A família biológica

O segredo de Koreeda está na sua capacidade de transformar os “temas” em simples ressonâncias, que nunca prevalecem sobre um primeiro plano constituído por acções, descrições, gestos, momentos de contemplação

Vai-se tornando repetitivo dizê-lo mas cada novo filme o confirma: não deve haver hoje em todo o mundo mais algum cineasta que, como Hirokazu Koreeda, sistematicamente baseie o seu cinema num olhar sobre a infância e, o que é outro passo ligeiramente diferente, num olhar a partir da infância. E sobretudo que o faça tão bem, com tanta graça e delicadeza, no olhar sobre os miúdos mas também na encenação do espaço doméstico e familiar, fazendo as banalidades quotidianas – refeições, jogos de consola, trabalhos de casa – viverem com uma força de “verdadeira vida”, independentemente das circunstâncias mais ou menos dramáticas da narrativa.

Aqui o “drama” já aconteceu quando o filme começa: seis anos antes, na maternidade, dois garotos nascidos na mesma noite foram trocados e entregues às famílias erradas. Uma família abastada, onde o pai é funcionário destacado numa grande empresa, que habita num arranha-céus com uma ampla vista sobre Tóquio; e uma família de condição mais modesta e hábitos menos refinados, moradora no que parece ser um subúrbio de Tóquio. A condição social das famílias não é nada irrelevante, porque a “hereditariedade” (no sentido estrito biológico mas também num sentido social) é uma questão no centro do filme, e também em certos detalhes (como se confere na cena com o discurso da enfermeira responsável pela troca dos bébés). Através da personagem do “pai abastado”, que logo nos primeiros ouvíramos a enunciar reservas ao carácter do filho (“não se importa de perder, não parece meu filho”), lança-se a questão da biologia contra a educação – ao saber que, de facto, o miúdo que educou durante seis anos não é verdadeiramente seu filho, esse pai julga ter encontrado a explicação: é a biologia, o sangue, que é determinante.

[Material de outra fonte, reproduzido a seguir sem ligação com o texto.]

Definition h_fstat (ctx : SyscallContext) : IO SyscallContext :=
  p ← the_process ctx;
  match handle_of p (arg_i32 ctx 0) with
  | None => mret (fail_ kEbadf ctx)
  | Some (EventObject _ | KernelSemaObject _ | ThreadHandleObj _ | PadHandleObj _ | PortHandleObj _) => mret (fail_ kEinval ctx)
  | Some (FileHandle fd _ _ _) | Some (DirectoryHandle fd _ _) | Some (SocketHandle fd _ _ _) =>
      r ← host_call (H_fstat fd);
      if negb (rv r =? 0) then mret (fail_ (translateHostErrnoToFreeBsd (- rv r)) ctx)
      else
        let dst := arg ctx 1 in
        if dst =? 0 then mret (fail_ kEfault ctx)
        else
          ctx' ← copy_out ctx p dst (fillStatFromLinux (linux_stat (out r)));
          mret (ok 0 ctx')
  end.

Definition h_stat (ctx : SyscallContext) : IO SyscallContext :=
  p ← the_process ctx;
  with_path ctx p (arg ctx 0) FsPolicy.Read (fun tr =>
    r ← host_call (H_stat (VirtualFileSystem.tr_hostPath tr));
    if negb (rv r =? 0) then mret (fail_ (translateHostErrnoToFreeBsd (- rv r)) ctx)
    else
      ctx' ← copy_out ctx p (arg ctx 1) (fillStatFromLinux (linux_stat (out r)));
      mret (ok 0 ctx')).

Definition h_mkdir (ctx : SyscallContext) : IO SyscallContext :=
  p ← the_process ctx;
  with_path ctx p (arg ctx 0) FsPolicy.Create (fun tr =>
    r ← host_rv (H_mkdir (VirtualFileSystem.tr_hostPath tr) (Z.land (arg ctx 1) 4095));
    mret (ok_or_errno ctx r)).

Definition h_rmdir (ctx : SyscallContext) : IO SyscallContext :=
  p ← the_process ctx;
  with_path ctx p (arg ctx 0) FsPolicy.Delete (fun tr =>
    r ← host_rv (H_rmdir (VirtualFileSystem.tr_hostPath tr));
    mret (ok_or_errno ctx r)).

Definition h_unlink (ctx : SyscallContext) : IO SyscallContext :=
  p ← the_process ctx;
  with_path ctx p (arg ctx 0) FsPolicy.Delete (fun tr =>
    r ← host_rv (H_unlink (VirtualFileSystem.tr_hostPath tr));
    mret (ok_or_errno ctx r)).

(** Both strings are read before either is resolved. *)
Definition h_rename (ctx : SyscallContext) : IO SyscallContext :=
  p ← the_process ctx;
  f ← readGuestString (PS4Process.m_mem p) (arg ctx 0);
  match f with
  | None => mret (fail_ kEfault ctx)
  | Some fromGuest =>
      g ← readGuestString (PS4Process.m_mem p) (arg ctx 1);
      match g with
      | None => mret (fail_ kEfault ctx)
      | Some toGuest =>
          let '(trFrom, perr) :=
            VirtualFileSystem.resolve (PS4Process.m_vfs p) fromGuest FsPolicy.Rename in
          if negb (VirtualFileSystem.ok trFrom)
          then mret (fail_ (if perr =? 0 then kEnoent else perr) ctx)
          else
            let '(trTo, perr) :=
              VirtualFileSystem.resolve (PS4Process.m_vfs p) toGuest FsPolicy.Rename in
            if negb (VirtualFileSystem.ok trTo)
            then mret (fail_ (if perr =? 0 then kEnoent else perr) ctx)
            else
              r ← host_rv (H_rename (VirtualFileSystem.tr_hostPath trFrom)
                             (VirtualFileSystem.tr_hostPath trTo));
              mret (ok_or_errno ctx r)
      end
  end.

Definition h_fsync (ctx : SyscallContext) : IO SyscallContext :=
  p ← the_process ctx;
  match as_file (handle_of p (arg_i32 ctx 0)) with
  | None => mret (fail_ kEbadf ctx)
  | Some (fd, _) => r ← host_rv (H_fsync fd); mret (ok_or_errno ctx r)
  end.

Definition h_ftruncate (ctx : SyscallContext) : IO SyscallContext :=
  p ← the_process ctx;
  match as_file (handle_of p (arg_i32 ctx 0)) with
  | None => mret (fail_ kEbadf ctx)
  | Some (fd, _) =>
      r ← host_rv (H_ftruncate fd (i64 (arg ctx 1))); mret (ok_or_errno ctx r)
  end.

(** ** Memory handlers *)

Definition region_prot (prot : Z) : Z :=
  let r0 := AddressSpace.Prot_None in
  let r1 := if negb (Z.land prot kProtRead =? 0)
            then AddressSpace.prot_or r0 AddressSpace.Prot_Read else r0 in
  let r2 := if negb (Z.land prot kProtWrite =? 0)
            then AddressSpace.prot_or r1 AddressSpace.Prot_Write else r1 in
  if negb (Z.land prot kProtExec =? 0)
  then AddressSpace.prot_or r2 AddressSpace.Prot_Execute else r2.

Definition h_mmap (ctx : SyscallContext) : IO SyscallContext :=
  p ← the_process ctx;
  let flags := arg_i32 ctx 3 in
  if Z.land flags kMapAnon =? 0 then mret (fail_ kEnosys ctx)
  else
    let rp := region_prot (arg_i32 ctx 2) in
    let '(a, mapped) :=
      AddressSpace.map (PS4Process.m_addressSpace p) (arg ctx 0) (arg ctx 1) rp (cstr "mmap") in
    let ctx' := with_process (PS4Process.set_space a p) ctx in
    if mapped =? 0 then mret (fail_ kEnomem ctx')
    else mret (ok (i64 mapped) ctx').

(** The host calls of an address-space operation, in order; the last answer. *)
Fixpoint space_calls (calls : list AddressSpace.HostCall) (last : Z) : IO Z :=
  match calls with
  | [] => mret last
  | AddressSpace.Munmap a n :: rest => r ← host_rv (H_munmap a n); space_calls rest r
  | AddressSpace.Mprotect a n q :: rest => r ← host_rv (H_mprotect a n q); space_calls rest r
  end.

(** The host pages of [[addr, addr + n)] are gone. *)
Definition unmap_bytes (m : Memory) (addr n : Z) : Memory :=
  filter (fun x => ~ (addr <= x.1 < addr + n)) m.

Definition drop_pages (calls : list AddressSpace.HostCall) (m : Memory) : Memory :=
  foldl (fun m c => match c with
                    | AddressSpace.Munmap a n => unmap_bytes m a n
                    | AddressSpace.Mprotect _ _ _ => m
                    end) m calls.

Definition h_munmap (ctx : SyscallContext) : IO SyscallContext :=
  p ← the_process ctx;
  let '(a, unmapped, calls) :=
    AddressSpace.unmap (PS4Process.m_addressSpace p) (arg ctx 0) (arg ctx 1) in
  r ← space_calls calls 0;
  let m' := if r =? 0 then drop_pages calls (PS4Process.m_mem p) else PS4Process.m_mem p in
  let ctx' := with_process (PS4Process.set_mem m' (PS4Process.set_space a p)) ctx in
  if negb unmapped then mret (fail_ kEinval ctx') else mret (ok 0 ctx').

Definition h_mprotect (ctx : SyscallContext) : IO SyscallContext :=
  p ← the_process ctx;
  let rp := region_prot (arg_i32 ctx 2) in
  let try answer := AddressSpace.protect (PS4Process.m_addressSpace p) (fun _ _ _ => answer)
                      (arg ctx 0) (arg ctx 1) rp in
  r ← space_calls (snd (try true)) (-1);
  let '(a, protected, _) := try (r =? 0) in
  let ctx' := with_process (PS4Process.set_space a p) ctx in
  if negb protected then mret (fail_ kEinval ctx') else mret (ok 0 ctx').

(** ** Thread handlers *)

Definition on_thread (f : ThreadManager.t -> Z -> ThreadManager.t) (p : PS4Process.t) (id : Z) : PS4Process.t :=
  PS4Process.set_threads (f (PS4Process.m_threads p) id) (PS4Process.m_mainThread p) p.

(** [ctx.thread->requestExit()]: the thread is one of the process's. *)
Definition request_exit (ctx : SyscallContext) : SyscallContext :=
  match thread ctx, process ctx with
  | Some id, Some p => with_process (on_thread ThreadManager.requestExit p id) ctx
  | _, _ => ctx
  end.

Definition h_thr_self (ctx : SyscallContext) : IO SyscallContext :=
  match thread ctx with
  | None => mret (fail_ kEinval ctx)
  | Some id => mret (ok id ctx)
  end.

Definition h_thr_exit (ctx : SyscallContext) : IO SyscallContext :=
  mret (ok 0 (request_exit ctx)).

Definition h_thr_suspend (ctx : SyscallContext) : IO SyscallContext :=
  p ← the_process ctx;
  let tid := u32 (arg ctx 0) in
  match ThreadManager.get (PS4Process.m_threads p) tid with
  | None => mret (fail_ kEsrch ctx)
  | Some _ => mret (ok 0 (with_process (on_thread ThreadManager.suspend p tid) ctx))
  end.

Definition h_thr_wake (ctx : SyscallContext) : IO SyscallContext :=
  p ← the_process ctx;
  let tid := u32 (arg ctx 0) in
  match ThreadManager.get (PS4Process.m_threads p) tid with
  | None => mret (fail_ kEsrch ctx)
  | Some _ => mret (ok 0 (with_process (on_thread ThreadManager.resume p tid) ctx))
  end.

(** ** Miscellaneous handlers *)

Definition h_getpid (ctx : SyscallContext) : IO SyscallContext :=
  mret (ok (match process ctx with Some p => PS4Process.m_id p | None => 0 end) ctx).

Definition h_getpagesize (ctx : SyscallContext) : IO SyscallContext :=
  r ← host_rv H_sysconf_pagesize; mret (ok r ctx).

(** [struct timeval] is two 64-bit words. *)
Definition h_gettimeofday (ctx : SyscallContext) : IO SyscallContext :=
  let tv := arg ctx 0 in
  r ← host_call H_gettimeofday;
  if negb (rv r =? 0) then mret (fail_ (translateHostErrnoToFreeBsd (- rv r)) ctx)
  else if tv =? 0 then mret (ok 0 ctx)
  else
    p ← the_process ctx;
    ctx' ← copy_out ctx p tv
             (le_encode 8 (u64 (nth 0 (out r) 0)) ++ le_encode 8 (u64 (nth 1 (out r) 0)));
    mret (ok 0 ctx').

Definition h_socket (ctx : SyscallContext) : IO SyscallContext :=
  p ← the_process ctx;
  let domain := arg_i32 ctx 0 in
  let type_ := arg_i32 ctx 1 in
  let protocol := arg_i32 ctx 2 in
  fd ← host_rv (H_socket domain type_ protocol);
  if fd <? 0 then mret (fail_ (translateHostErrnoToFreeBsd (- fd)) ctx)
  else
    let '(p', h) := register p (SocketHandle fd domain type_ protocol) in
    mret (ok h (with_process p' ctx)).

Definition h_exit (ctx : SyscallContext) : IO SyscallContext :=
  mret (ok 0 (request_exit ctx)).

(** ** Registration *)

(** None of the handlers throws. *)
Definition reg (d : SyscallDispatcher.t) (num : Z) (name : string)
    (h : SyscallContext -> IO SyscallContext) : SyscallDispatcher.t :=
  SyscallDispatcher.registerHandler num (cstr name)
    (Some (fun ctx => ctx' ← h ctx; mret (ctx', false))) d.

Definition registerFilesystemHandlers (d0 : SyscallDispatcher.t) : SyscallDispatcher.t :=
  let d1 := reg d0 kSysOpen "open" h_open in
  let d2 := reg d1 kSysClose "close" h_close in
  let d3 := reg d2 kSysRead "read" h_read in
  let d4 := reg d3 kSysWrite "write" h_write in
  let d5 := reg d4 kSysLseek "lseek" h_lseek in
  let d6 := reg d5 kSysFstat "fstat" h_fstat in
  let d7 := reg d6 188 "stat" h_stat in
  let d8 := reg d7 kSysMkdir "mkdir" h_mkdir in
  let d9 := reg d8 kSysRmdir "rmdir" h_rmdir in
  let d10 := reg d9 10 "unlink" h_unlink in
  let d11 := reg d10 kSysRename "rename" h_rename in
  let d12 := reg d11 kSysFsync "fsync" h_fsync in
  reg d12 kSysFtruncate "ftruncate" h_ftruncate.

Propõe assim, perante a renitência hesitante da mulher e do outro casal (mas não dos miúdos, que encaram tudo como uma espécie de jogo), alguma trocas temporárias com vista à troca definitiva das crianças.

Este é o motor narrativo e temático do filme. Como tudo se conclui não vale a pena mencionar aqui, sendo que o final nada tem de surpreendente, é apenas um triunfo do bom senso. Como bom senso é uma das principais qualidades de Koreeda: se Tal Pai Tal Filho é um olhar, umas vezes ínvío outras mais directo, sobre a família japonesa, sobre as divisões sociais no Japão, sobre a preponderância dos homens sobre as mulheres na condução dos destinos familiares, no fundo temas que atravessam há décadas o cinema japonês (Ozu, por exemplo), o segredo de Koreeda está na sua capacidade de, com razoável sucesso (talvez aprendido com Ozu, a quem ele deve alguma coisa), transformar os “temas” em simples ressonâncias, que nunca prevalecem sobre um primeiro plano constituído por acções, descrições, gestos, momentos de contemplação. O casting é perfeito, o dos adultos como o dos miúdos, e tão boas são as cenas de conjunto (as refeições, por exemplo) com a família ou as famílias inteira(s) como as cenas menos apinhadas, só com os garotos e os pais. E nos miúdos sempre esta coisa espantosa (e difícilima de conseguir, por certo) que é através do olhar denotarem uma infinita condescendência, uma espécie de “sabedoria” mais adulta que a dos adultos, pacientemente se submetendo às “experiências” dos pais à espera do momento em que os pais, finalmente, ganhem juízo.